Cependant, Emparak rabattit la
couverture, se leva et entreprit de s'habiller.
« Viens avec moi, dit-il,
je veux te montrer quelque chose. »
« Les archives sont aussi
anciennes que l'Empire, et au fil du temps les critères de classification ont
été modifiés plus d'un millier de fois. Aujourd'hui, le système de rangement
reflète cette complexité. Quand on ne le connaît pas, il est absolument
impossible de le percer à jour. » La voix d'Emparak résonnait dans les
sombres et étroits couloirs latéraux, et son écho leur revenait aux oreilles
tandis qu'ils s'enfonçaient, niveau après niveau, dans les profondeurs secrètes
des archives.
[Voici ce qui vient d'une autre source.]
(** *** Deleting an inode *)

Lemma links_inv_delete_inode d token ino :
  links_inv_but (Some (token, ino)) d ->
  dir_entries d token ino = [] ->
  links_inv (sql_delete_inode d token ino).
Proof.
  intros (H1 & H2 & H3 & H4) Hempty. unfold sql_delete_inode.
  destruct (existsb (inode_at token ino) (inodes d)) eqn:Eex.
  - assert (Hkeep : forall e, In e (directory_entries d) ->
                      de_in token ino e = false).
    { intros e Hin. apply not_true_false. intros E.
      assert (Hd : In e (dir_entries d token ino)) by (apply filter_In; auto).
      rewrite Hempty in Hd. destruct Hd. }
    set (d' := mkDB _ _ _ _).
    assert (Hsel : forall t n, (t, n) <> (token, ino) ->
                     sql_select_inode d' t n = sql_select_inode d t n).
    { intros t n Hne.
      rewrite <- (select_inode_delete_other d token ino t n Hne).
      unfold sql_delete_inode. rewrite Eex. reflexivity. }
    split; [|split; [|split]].
    + intros i Hin Hroot _. simpl in Hin. apply filter_In in Hin.
      destruct Hin as [Hin Hat]. apply negb_true_iff in Hat.
      unfold count_links. simpl. rewrite filter_filter_keep.
      * apply H1; auto. intros [= E1 E2].
        unfold inode_at in Hat. rewrite E1, E2, String.eqb_refl, Z.eqb_refl in Hat.
        discriminate.
      * intros e He Hto. rewrite (Hkeep e He), andb_true_r.
        apply negb_true_iff, not_true_false. intros Hto'.
        apply de_to_iff in Hto, Hto'. unfold inode_at in Hat.
        destruct Hto as [E1 E2]. destruct Hto' as [E3 E4].
        rewrite <- E1, E3, <- E2, E4, String.eqb_refl, Z.eqb_refl in Hat.
        discriminate.
    + intros e Hin. simpl in Hin. apply filter_In in Hin.
      destruct Hin as [Hin Hk]. apply andb_true_iff in Hk. destruct Hk as [_ Hk].
      apply negb_true_iff in Hk. unfold is_dir. rewrite Hsel.
      * apply H2, Hin.
      * intros [= E1 E2].
        assert (E : de_in token ino e = true) by (apply de_in_iff; auto).
        congruence.
    + intros e Hin. simpl in Hin. apply filter_In in Hin.
      destruct Hin as [Hin Hk]. apply andb_true_iff in Hk. destruct Hk as [Hk _].
      apply negb_true_iff in Hk.
      rewrite existsb_find. fold (sql_select_inode d' (de_token e) (de_ino e)).
      rewrite Hsel.
      * unfold sql_select_inode. rewrite <- existsb_find. apply H3, Hin.
      * intros [= E1 E2].
        assert (E : de_to token ino e = true) by (apply de_to_iff; auto).
        congruence.
    + unfold keys_ok. simpl. apply NoDup_map_filter, H4.
  - split; [|tauto].
    intros i Hin Hroot _. apply H1; auto.
    intros [= E1 E2].
    pose proof (existsb_false_In _ _ _ Eex Hin) as Hat.
    unfold inode_at in Hat. rewrite E1, E2, String.eqb_refl, Z.eqb_refl in Hat.
    discriminate.
Qed.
Ici bas, seuls les couloirs principaux étaient faiblement
éclairés, et chacun était libre d'imaginer ce qu'il voulait dans les ombres
projetées par les armoires, les vitrines et toutes les mystérieuses pièces de
butin. À un moment, Lamita avait pris la main de l'archiviste et ne l'avait
plus lâchée.
« Niveau deux », dit
Emparak lorsqu'ils eurent descendu le large escalier de pierre suivant. Il lui
montra un petit panneau discrètement placé, sur lequel un chiffre avait été
peint dans un style très ancien.
« C'est le niveau deux en
partant du bas ? demanda Lamita.
— Non. C'est sans rapport.
Les archives ont été aménagées, remaniées, étendues et restructurées un nombre
incalculable de fois. » Il eut un rire moqueur. « Sous nos pieds
s'étagent encore quatre cents autres niveaux. Aucun rebelle n'est jamais
descendu aussi loin. »
Ils suivirent un large couloir.
Ils arrivèrent à un panneau marqué de la lettre L dont la graphie rappelait
celle en vigueur au temps du troisième empereur. Ils bifurquèrent alors dans
une galerie latérale plus étroite. Ils longèrent des armoires, des artefacts,
des appareils et des œuvres d'art, tous plus mystérieux les uns que les autres,
et Lamita eut l'impression que cela durait une éternité. Le style des chiffres
indiqués sur les panneaux retraçait cent mille ans d'évolution sémiotique. Ils
arrivèrent enfin au nombre 967, dont la graphie correspondait à celle qui avait
cours depuis quatre-vingt mille ans.
Emparak ouvrit une grande
armoire à un seul battant. Il le rabattit autant qu'il le put et alluma ensuite
le plafonnier.
Sur le versant du battant était
accroché un tapis de cheveux.
Au bout d'un instant, Lamita
s'aperçut qu'elle en était restée bouche bée et elle serra les lèvres.
« Donc si, fit-elle. Les
archives savent bien quelque chose sur les tapis de cheveux.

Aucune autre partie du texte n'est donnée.